━━━ RAW DATA

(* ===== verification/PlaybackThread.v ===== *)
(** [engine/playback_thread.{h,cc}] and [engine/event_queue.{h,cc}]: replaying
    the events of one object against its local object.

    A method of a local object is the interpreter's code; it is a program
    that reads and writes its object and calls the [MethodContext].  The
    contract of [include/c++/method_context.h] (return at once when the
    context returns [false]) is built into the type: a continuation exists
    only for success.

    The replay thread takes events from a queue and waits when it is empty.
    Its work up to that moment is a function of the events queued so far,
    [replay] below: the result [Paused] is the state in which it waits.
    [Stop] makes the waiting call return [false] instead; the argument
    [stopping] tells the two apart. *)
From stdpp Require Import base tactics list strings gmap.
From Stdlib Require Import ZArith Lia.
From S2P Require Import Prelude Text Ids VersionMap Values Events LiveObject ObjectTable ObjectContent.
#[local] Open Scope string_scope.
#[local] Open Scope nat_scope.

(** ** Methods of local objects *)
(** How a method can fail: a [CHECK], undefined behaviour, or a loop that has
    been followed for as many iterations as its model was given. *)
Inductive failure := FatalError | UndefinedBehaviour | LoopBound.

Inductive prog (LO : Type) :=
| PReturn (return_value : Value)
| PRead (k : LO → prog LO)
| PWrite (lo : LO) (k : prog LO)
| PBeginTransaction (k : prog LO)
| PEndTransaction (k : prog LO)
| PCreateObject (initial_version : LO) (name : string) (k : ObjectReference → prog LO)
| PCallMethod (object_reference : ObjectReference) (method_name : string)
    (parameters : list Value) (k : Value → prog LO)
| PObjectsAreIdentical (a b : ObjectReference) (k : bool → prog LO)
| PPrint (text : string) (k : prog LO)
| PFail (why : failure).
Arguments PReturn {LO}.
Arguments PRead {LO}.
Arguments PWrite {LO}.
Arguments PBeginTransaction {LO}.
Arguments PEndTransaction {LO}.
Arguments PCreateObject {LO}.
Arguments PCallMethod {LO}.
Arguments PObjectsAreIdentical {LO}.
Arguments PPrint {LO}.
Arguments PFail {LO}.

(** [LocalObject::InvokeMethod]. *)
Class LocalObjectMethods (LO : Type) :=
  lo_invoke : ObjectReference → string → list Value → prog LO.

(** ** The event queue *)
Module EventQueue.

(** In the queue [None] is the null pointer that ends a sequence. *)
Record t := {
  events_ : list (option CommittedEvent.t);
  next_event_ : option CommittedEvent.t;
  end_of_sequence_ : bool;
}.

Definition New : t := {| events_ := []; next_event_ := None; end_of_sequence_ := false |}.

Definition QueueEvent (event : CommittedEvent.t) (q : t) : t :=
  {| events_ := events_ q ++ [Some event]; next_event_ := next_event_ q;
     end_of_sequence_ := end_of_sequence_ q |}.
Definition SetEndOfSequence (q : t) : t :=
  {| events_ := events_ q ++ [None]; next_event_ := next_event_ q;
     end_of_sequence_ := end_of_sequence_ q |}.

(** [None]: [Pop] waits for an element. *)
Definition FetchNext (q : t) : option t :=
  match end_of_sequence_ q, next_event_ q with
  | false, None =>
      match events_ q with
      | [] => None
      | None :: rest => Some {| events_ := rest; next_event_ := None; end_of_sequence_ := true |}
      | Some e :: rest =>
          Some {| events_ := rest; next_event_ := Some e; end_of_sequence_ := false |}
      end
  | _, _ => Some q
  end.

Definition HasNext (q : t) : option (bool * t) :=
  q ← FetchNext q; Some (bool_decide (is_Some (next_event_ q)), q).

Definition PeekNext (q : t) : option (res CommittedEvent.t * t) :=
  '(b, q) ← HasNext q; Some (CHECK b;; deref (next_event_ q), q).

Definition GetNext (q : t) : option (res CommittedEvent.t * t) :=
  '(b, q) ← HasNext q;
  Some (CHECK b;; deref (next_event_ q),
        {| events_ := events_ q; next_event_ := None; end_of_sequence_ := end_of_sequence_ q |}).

━━━━━━
━━━ RAW DATA

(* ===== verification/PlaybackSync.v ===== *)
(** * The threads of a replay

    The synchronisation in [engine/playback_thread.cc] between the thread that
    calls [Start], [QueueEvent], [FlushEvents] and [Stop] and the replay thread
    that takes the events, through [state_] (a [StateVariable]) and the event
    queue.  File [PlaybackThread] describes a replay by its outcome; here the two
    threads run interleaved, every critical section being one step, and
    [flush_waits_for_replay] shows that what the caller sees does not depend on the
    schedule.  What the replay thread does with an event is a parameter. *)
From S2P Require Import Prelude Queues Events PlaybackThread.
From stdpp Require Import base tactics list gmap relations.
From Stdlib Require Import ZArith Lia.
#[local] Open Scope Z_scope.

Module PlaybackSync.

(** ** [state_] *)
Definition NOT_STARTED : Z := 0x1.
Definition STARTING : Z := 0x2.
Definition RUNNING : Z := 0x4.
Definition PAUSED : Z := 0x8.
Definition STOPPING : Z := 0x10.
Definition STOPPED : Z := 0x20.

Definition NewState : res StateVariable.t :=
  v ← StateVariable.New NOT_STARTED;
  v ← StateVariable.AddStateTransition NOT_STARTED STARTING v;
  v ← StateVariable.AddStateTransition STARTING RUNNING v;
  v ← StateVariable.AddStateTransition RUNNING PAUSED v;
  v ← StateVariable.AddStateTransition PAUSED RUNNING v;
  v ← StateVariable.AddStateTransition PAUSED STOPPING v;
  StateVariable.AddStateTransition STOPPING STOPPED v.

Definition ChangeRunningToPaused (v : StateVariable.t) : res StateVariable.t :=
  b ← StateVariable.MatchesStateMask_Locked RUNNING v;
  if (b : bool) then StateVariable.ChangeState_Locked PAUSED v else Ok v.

━━━━━━

EXERCISE DIRECTIONS: Your answer should consist of the lines above that hold the word "Prelude", copied exactly.

THE ANSWER:
From S2P Require Import Prelude Text Ids VersionMap Values Events LiveObject ObjectTable ObjectContent.
From S2P Require Import Prelude Queues Events PlaybackThread.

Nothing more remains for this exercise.